[[ Exercise input open ]]

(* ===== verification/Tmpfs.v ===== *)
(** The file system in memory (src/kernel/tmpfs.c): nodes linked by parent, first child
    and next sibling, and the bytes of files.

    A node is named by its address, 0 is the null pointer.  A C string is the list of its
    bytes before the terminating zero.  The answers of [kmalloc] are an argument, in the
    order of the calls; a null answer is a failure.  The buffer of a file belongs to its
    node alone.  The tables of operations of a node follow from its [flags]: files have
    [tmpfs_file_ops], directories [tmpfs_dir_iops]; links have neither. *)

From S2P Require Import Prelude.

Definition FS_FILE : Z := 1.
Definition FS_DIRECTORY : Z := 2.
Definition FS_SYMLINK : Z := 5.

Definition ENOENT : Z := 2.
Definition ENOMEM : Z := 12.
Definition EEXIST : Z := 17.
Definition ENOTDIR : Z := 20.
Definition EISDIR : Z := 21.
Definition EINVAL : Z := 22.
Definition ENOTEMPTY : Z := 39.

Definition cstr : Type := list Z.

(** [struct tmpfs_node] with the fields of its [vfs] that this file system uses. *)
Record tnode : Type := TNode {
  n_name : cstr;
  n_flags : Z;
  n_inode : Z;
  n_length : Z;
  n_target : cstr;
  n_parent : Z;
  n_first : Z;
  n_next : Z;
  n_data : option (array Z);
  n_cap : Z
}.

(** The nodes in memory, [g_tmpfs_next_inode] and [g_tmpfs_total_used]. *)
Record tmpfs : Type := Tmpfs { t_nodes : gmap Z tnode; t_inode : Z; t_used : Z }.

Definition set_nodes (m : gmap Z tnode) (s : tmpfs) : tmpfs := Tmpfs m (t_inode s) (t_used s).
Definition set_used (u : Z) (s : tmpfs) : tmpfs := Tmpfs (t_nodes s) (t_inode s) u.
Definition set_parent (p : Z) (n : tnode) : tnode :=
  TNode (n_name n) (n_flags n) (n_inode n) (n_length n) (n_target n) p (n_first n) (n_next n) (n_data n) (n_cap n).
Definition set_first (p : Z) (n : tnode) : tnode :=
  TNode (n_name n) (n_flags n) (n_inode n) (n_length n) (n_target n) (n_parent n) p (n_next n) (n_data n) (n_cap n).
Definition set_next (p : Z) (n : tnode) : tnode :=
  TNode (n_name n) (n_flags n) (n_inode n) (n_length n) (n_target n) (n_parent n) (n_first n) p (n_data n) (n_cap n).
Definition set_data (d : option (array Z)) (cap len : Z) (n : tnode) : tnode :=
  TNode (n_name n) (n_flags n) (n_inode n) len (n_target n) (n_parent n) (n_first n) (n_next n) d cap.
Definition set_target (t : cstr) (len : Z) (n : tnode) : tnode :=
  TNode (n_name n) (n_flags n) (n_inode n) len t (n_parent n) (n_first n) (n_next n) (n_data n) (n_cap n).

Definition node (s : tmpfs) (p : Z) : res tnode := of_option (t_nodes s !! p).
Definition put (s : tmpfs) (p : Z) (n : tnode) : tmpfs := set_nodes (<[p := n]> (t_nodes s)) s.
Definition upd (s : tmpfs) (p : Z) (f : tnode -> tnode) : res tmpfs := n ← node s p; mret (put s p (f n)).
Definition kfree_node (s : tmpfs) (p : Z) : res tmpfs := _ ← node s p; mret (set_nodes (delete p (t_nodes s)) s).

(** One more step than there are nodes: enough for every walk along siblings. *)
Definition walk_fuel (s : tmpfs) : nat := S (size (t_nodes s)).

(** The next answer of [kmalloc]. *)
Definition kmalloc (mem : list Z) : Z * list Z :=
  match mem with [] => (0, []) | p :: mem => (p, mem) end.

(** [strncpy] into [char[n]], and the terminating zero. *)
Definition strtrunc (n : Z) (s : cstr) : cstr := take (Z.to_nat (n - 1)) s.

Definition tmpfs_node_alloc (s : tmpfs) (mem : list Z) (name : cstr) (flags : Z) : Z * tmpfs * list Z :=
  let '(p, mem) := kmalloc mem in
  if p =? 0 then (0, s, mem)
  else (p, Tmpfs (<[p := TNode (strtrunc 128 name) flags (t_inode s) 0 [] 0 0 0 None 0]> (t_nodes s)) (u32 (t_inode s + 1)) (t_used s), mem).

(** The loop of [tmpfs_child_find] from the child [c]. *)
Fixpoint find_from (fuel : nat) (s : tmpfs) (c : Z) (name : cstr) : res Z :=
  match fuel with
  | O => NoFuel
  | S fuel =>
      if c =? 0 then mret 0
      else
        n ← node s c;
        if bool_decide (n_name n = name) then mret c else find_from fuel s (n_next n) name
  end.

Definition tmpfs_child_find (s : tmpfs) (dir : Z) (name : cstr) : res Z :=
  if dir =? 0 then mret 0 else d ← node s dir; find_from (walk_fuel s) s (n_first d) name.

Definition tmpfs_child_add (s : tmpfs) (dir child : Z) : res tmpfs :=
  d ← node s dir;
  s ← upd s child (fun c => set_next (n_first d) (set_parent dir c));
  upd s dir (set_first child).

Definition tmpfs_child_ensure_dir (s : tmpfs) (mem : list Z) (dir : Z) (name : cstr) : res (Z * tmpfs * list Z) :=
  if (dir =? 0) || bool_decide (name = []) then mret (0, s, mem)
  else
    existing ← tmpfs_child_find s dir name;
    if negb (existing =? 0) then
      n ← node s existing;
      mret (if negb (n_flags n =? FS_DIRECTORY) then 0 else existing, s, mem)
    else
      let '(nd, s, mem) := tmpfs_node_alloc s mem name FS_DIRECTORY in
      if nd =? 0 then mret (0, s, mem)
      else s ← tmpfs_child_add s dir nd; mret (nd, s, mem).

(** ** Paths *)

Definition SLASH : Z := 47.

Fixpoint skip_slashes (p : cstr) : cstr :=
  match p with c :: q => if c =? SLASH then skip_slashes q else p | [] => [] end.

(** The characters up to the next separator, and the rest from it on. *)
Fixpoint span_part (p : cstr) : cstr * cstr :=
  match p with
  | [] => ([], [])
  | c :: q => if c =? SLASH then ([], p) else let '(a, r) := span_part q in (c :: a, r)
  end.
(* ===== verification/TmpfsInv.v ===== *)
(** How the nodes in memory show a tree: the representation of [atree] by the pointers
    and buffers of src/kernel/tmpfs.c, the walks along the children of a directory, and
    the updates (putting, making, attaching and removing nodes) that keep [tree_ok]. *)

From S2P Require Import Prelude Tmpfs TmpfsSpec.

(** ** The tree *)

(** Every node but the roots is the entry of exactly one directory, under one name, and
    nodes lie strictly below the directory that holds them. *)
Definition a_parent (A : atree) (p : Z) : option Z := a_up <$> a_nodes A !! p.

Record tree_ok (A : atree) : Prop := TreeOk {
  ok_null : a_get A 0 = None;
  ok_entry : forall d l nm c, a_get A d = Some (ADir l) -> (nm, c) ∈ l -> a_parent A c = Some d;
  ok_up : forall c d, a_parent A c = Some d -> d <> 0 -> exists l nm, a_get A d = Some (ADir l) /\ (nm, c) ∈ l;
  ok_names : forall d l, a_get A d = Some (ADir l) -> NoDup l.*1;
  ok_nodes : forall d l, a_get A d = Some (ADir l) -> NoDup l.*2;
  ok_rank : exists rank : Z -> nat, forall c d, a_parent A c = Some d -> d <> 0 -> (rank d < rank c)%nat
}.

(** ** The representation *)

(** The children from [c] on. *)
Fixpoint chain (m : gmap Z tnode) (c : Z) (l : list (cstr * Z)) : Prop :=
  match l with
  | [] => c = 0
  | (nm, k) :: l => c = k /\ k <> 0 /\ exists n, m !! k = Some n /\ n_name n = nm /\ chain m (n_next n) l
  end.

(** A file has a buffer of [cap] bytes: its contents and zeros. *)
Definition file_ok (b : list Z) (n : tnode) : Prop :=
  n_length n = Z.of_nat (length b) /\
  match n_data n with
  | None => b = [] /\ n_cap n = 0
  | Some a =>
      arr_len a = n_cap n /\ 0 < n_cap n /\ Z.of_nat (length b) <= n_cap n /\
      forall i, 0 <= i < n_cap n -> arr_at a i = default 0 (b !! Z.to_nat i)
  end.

[[ Exercise input closed ]]

Required work: Go to the line with "n ← node s existing;" in the entries above and repeat every line from there through the line with "nodes lie strictly", exactly and with no other text.

Completed exercise:
      n ← node s existing;
      mret (if negb (n_flags n =? FS_DIRECTORY) then 0 else existing, s, mem)
    else
      let '(nd, s, mem) := tmpfs_node_alloc s mem name FS_DIRECTORY in
      if nd =? 0 then mret (0, s, mem)
      else s ← tmpfs_child_add s dir nd; mret (nd, s, mem).

(** ** Paths *)

Definition SLASH : Z := 47.

Fixpoint skip_slashes (p : cstr) : cstr :=
  match p with c :: q => if c =? SLASH then skip_slashes q else p | [] => [] end.

(** The characters up to the next separator, and the rest from it on. *)
Fixpoint span_part (p : cstr) : cstr * cstr :=
  match p with
  | [] => ([], [])
  | c :: q => if c =? SLASH then ([], p) else let '(a, r) := span_part q in (c :: a, r)
  end.
(* ===== verification/TmpfsInv.v ===== *)
(** How the nodes in memory show a tree: the representation of [atree] by the pointers
    and buffers of src/kernel/tmpfs.c, the walks along the children of a directory, and
    the updates (putting, making, attaching and removing nodes) that keep [tree_ok]. *)

From S2P Require Import Prelude Tmpfs TmpfsSpec.

(** ** The tree *)

(** Every node but the roots is the entry of exactly one directory, under one name, and
    nodes lie strictly below the directory that holds them. *)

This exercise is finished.